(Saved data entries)

▼

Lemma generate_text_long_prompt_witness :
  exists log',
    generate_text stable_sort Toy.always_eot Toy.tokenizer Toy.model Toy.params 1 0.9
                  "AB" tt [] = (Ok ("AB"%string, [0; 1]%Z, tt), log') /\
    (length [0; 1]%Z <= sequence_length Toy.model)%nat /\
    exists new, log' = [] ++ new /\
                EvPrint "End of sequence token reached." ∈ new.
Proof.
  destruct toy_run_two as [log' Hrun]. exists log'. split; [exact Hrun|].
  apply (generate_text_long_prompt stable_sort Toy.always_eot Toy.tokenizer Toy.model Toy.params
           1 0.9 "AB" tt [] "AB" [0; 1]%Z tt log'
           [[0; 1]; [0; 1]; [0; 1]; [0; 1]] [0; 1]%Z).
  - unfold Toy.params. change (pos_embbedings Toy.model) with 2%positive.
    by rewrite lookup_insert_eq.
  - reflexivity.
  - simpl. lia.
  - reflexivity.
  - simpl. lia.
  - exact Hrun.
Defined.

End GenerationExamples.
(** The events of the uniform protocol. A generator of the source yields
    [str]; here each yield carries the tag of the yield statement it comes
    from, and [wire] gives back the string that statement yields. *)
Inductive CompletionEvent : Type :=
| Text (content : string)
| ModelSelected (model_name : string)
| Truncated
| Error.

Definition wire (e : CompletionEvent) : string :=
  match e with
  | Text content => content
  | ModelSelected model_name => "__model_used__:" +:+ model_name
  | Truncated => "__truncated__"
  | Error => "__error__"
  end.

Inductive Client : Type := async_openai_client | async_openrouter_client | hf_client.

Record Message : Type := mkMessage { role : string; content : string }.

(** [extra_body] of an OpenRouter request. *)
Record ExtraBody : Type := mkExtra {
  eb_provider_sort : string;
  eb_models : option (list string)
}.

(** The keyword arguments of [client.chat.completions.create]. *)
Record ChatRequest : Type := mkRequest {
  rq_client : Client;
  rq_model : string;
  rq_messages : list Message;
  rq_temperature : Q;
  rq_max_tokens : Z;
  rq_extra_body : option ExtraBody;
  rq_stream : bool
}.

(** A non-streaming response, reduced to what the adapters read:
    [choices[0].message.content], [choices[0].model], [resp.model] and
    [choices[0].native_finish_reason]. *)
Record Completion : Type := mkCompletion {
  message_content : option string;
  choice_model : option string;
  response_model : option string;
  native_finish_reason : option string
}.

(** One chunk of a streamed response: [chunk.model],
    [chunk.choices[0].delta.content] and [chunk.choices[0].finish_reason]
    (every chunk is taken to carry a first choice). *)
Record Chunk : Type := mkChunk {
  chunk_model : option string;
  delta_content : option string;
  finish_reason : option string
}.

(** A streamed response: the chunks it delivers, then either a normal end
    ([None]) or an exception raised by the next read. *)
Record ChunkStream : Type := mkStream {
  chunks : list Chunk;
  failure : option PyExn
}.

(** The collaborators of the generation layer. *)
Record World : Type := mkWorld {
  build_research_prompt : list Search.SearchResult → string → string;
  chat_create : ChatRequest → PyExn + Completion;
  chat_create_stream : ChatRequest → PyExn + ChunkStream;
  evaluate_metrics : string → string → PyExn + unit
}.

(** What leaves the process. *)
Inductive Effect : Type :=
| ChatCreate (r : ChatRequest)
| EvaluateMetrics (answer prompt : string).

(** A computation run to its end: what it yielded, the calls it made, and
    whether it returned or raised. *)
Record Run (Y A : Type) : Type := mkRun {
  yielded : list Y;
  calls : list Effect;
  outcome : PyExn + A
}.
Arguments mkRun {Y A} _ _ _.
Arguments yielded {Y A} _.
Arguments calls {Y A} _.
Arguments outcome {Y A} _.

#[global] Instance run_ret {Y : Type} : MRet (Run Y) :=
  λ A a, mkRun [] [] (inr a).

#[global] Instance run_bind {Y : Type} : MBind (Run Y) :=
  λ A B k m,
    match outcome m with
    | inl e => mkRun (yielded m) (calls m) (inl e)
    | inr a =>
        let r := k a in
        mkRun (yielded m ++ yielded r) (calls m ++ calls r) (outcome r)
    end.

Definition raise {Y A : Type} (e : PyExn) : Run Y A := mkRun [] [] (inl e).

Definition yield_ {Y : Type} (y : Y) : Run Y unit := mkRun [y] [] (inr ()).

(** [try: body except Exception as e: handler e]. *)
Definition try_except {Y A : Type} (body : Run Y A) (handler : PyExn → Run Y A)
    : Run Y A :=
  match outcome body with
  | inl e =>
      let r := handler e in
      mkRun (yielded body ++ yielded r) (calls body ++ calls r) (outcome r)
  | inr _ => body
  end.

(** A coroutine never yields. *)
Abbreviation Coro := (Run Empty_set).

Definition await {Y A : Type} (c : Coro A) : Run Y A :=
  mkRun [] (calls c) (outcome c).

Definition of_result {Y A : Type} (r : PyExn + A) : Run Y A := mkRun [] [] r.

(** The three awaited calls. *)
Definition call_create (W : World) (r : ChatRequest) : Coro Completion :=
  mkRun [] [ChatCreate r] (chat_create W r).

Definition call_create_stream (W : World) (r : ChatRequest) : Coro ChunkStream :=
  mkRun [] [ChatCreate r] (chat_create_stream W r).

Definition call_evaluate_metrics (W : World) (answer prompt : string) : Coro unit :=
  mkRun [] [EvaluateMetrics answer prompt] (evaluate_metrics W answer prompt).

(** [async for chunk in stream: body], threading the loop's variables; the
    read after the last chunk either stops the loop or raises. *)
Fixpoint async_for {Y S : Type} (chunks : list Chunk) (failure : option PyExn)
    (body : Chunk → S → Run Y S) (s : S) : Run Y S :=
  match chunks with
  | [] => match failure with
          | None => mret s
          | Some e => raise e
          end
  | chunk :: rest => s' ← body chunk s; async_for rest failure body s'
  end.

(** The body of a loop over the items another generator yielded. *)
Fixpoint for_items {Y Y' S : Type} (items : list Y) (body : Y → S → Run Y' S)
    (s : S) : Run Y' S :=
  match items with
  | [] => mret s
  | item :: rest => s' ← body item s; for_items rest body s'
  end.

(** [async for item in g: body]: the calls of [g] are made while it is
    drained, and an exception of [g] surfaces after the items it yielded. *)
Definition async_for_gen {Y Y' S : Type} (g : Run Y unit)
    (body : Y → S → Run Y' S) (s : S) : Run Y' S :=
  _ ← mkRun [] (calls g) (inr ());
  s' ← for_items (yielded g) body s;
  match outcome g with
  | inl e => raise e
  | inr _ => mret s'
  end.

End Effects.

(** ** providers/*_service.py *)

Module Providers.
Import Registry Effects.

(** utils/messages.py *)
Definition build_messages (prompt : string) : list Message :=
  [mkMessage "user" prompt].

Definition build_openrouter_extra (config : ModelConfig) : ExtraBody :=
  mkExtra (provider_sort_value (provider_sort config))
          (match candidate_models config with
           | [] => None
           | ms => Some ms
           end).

▲

Task: All entries are to be copied exactly as they read.

Worked solution:
Lemma generate_text_long_prompt_witness :
  exists log',
    generate_text stable_sort Toy.always_eot Toy.tokenizer Toy.model Toy.params 1 0.9
                  "AB" tt [] = (Ok ("AB"%string, [0; 1]%Z, tt), log') /\
    (length [0; 1]%Z <= sequence_length Toy.model)%nat /\
    exists new, log' = [] ++ new /\
                EvPrint "End of sequence token reached." ∈ new.
Proof.
  destruct toy_run_two as [log' Hrun]. exists log'. split; [exact Hrun|].
  apply (generate_text_long_prompt stable_sort Toy.always_eot Toy.tokenizer Toy.model Toy.params
           1 0.9 "AB" tt [] "AB" [0; 1]%Z tt log'
           [[0; 1]; [0; 1]; [0; 1]; [0; 1]] [0; 1]%Z).
  - unfold Toy.params. change (pos_embbedings Toy.model) with 2%positive.
    by rewrite lookup_insert_eq.
  - reflexivity.
  - simpl. lia.
  - reflexivity.
  - simpl. lia.
  - exact Hrun.
Defined.

End GenerationExamples.
(** The events of the uniform protocol. A generator of the source yields
    [str]; here each yield carries the tag of the yield statement it comes
    from, and [wire] gives back the string that statement yields. *)
Inductive CompletionEvent : Type :=
| Text (content : string)
| ModelSelected (model_name : string)
| Truncated
| Error.

Definition wire (e : CompletionEvent) : string :=
  match e with
  | Text content => content
  | ModelSelected model_name => "__model_used__:" +:+ model_name
  | Truncated => "__truncated__"
  | Error => "__error__"
  end.

Inductive Client : Type := async_openai_client | async_openrouter_client | hf_client.

Record Message : Type := mkMessage { role : string; content : string }.

(** [extra_body] of an OpenRouter request. *)
Record ExtraBody : Type := mkExtra {
  eb_provider_sort : string;
  eb_models : option (list string)
}.

(** The keyword arguments of [client.chat.completions.create]. *)
Record ChatRequest : Type := mkRequest {
  rq_client : Client;
  rq_model : string;
  rq_messages : list Message;
  rq_temperature : Q;
  rq_max_tokens : Z;
  rq_extra_body : option ExtraBody;
  rq_stream : bool
}.

(** A non-streaming response, reduced to what the adapters read:
    [choices[0].message.content], [choices[0].model], [resp.model] and
    [choices[0].native_finish_reason]. *)
Record Completion : Type := mkCompletion {
  message_content : option string;
  choice_model : option string;
  response_model : option string;
  native_finish_reason : option string
}.

(** One chunk of a streamed response: [chunk.model],
    [chunk.choices[0].delta.content] and [chunk.choices[0].finish_reason]
    (every chunk is taken to carry a first choice). *)
Record Chunk : Type := mkChunk {
  chunk_model : option string;
  delta_content : option string;
  finish_reason : option string
}.

(** A streamed response: the chunks it delivers, then either a normal end
    ([None]) or an exception raised by the next read. *)
Record ChunkStream : Type := mkStream {
  chunks : list Chunk;
  failure : option PyExn
}.

(** The collaborators of the generation layer. *)
Record World : Type := mkWorld {
  build_research_prompt : list Search.SearchResult → string → string;
  chat_create : ChatRequest → PyExn + Completion;
  chat_create_stream : ChatRequest → PyExn + ChunkStream;
  evaluate_metrics : string → string → PyExn + unit
}.

(** What leaves the process. *)
Inductive Effect : Type :=
| ChatCreate (r : ChatRequest)
| EvaluateMetrics (answer prompt : string).

(** A computation run to its end: what it yielded, the calls it made, and
    whether it returned or raised. *)
Record Run (Y A : Type) : Type := mkRun {
  yielded : list Y;
  calls : list Effect;
  outcome : PyExn + A
}.
Arguments mkRun {Y A} _ _ _.
Arguments yielded {Y A} _.
Arguments calls {Y A} _.
Arguments outcome {Y A} _.

#[global] Instance run_ret {Y : Type} : MRet (Run Y) :=
  λ A a, mkRun [] [] (inr a).

#[global] Instance run_bind {Y : Type} : MBind (Run Y) :=
  λ A B k m,
    match outcome m with
    | inl e => mkRun (yielded m) (calls m) (inl e)
    | inr a =>
        let r := k a in
        mkRun (yielded m ++ yielded r) (calls m ++ calls r) (outcome r)
    end.

Definition raise {Y A : Type} (e : PyExn) : Run Y A := mkRun [] [] (inl e).

Definition yield_ {Y : Type} (y : Y) : Run Y unit := mkRun [y] [] (inr ()).

(** [try: body except Exception as e: handler e]. *)
Definition try_except {Y A : Type} (body : Run Y A) (handler : PyExn → Run Y A)
    : Run Y A :=
  match outcome body with
  | inl e =>
      let r := handler e in
      mkRun (yielded body ++ yielded r) (calls body ++ calls r) (outcome r)
  | inr _ => body
  end.

(** A coroutine never yields. *)
Abbreviation Coro := (Run Empty_set).

Definition await {Y A : Type} (c : Coro A) : Run Y A :=
  mkRun [] (calls c) (outcome c).

Definition of_result {Y A : Type} (r : PyExn + A) : Run Y A := mkRun [] [] r.

(** The three awaited calls. *)
Definition call_create (W : World) (r : ChatRequest) : Coro Completion :=
  mkRun [] [ChatCreate r] (chat_create W r).

Definition call_create_stream (W : World) (r : ChatRequest) : Coro ChunkStream :=
  mkRun [] [ChatCreate r] (chat_create_stream W r).

Definition call_evaluate_metrics (W : World) (answer prompt : string) : Coro unit :=
  mkRun [] [EvaluateMetrics answer prompt] (evaluate_metrics W answer prompt).

(** [async for chunk in stream: body], threading the loop's variables; the
    read after the last chunk either stops the loop or raises. *)
Fixpoint async_for {Y S : Type} (chunks : list Chunk) (failure : option PyExn)
    (body : Chunk → S → Run Y S) (s : S) : Run Y S :=
  match chunks with
  | [] => match failure with
          | None => mret s
          | Some e => raise e
          end
  | chunk :: rest => s' ← body chunk s; async_for rest failure body s'
  end.

(** The body of a loop over the items another generator yielded. *)
Fixpoint for_items {Y Y' S : Type} (items : list Y) (body : Y → S → Run Y' S)
    (s : S) : Run Y' S :=
  match items with
  | [] => mret s
  | item :: rest => s' ← body item s; for_items rest body s'
  end.

(** [async for item in g: body]: the calls of [g] are made while it is
    drained, and an exception of [g] surfaces after the items it yielded. *)
Definition async_for_gen {Y Y' S : Type} (g : Run Y unit)
    (body : Y → S → Run Y' S) (s : S) : Run Y' S :=
  _ ← mkRun [] (calls g) (inr ());
  s' ← for_items (yielded g) body s;
  match outcome g with
  | inl e => raise e
  | inr _ => mret s'
  end.

End Effects.

(** ** providers/*_service.py *)

Module Providers.
Import Registry Effects.

(** utils/messages.py *)
Definition build_messages (prompt : string) : list Message :=
  [mkMessage "user" prompt].

Definition build_openrouter_extra (config : ModelConfig) : ExtraBody :=
  mkExtra (provider_sort_value (provider_sort config))
          (match candidate_models config with
           | [] => None
           | ms => Some ms
           end).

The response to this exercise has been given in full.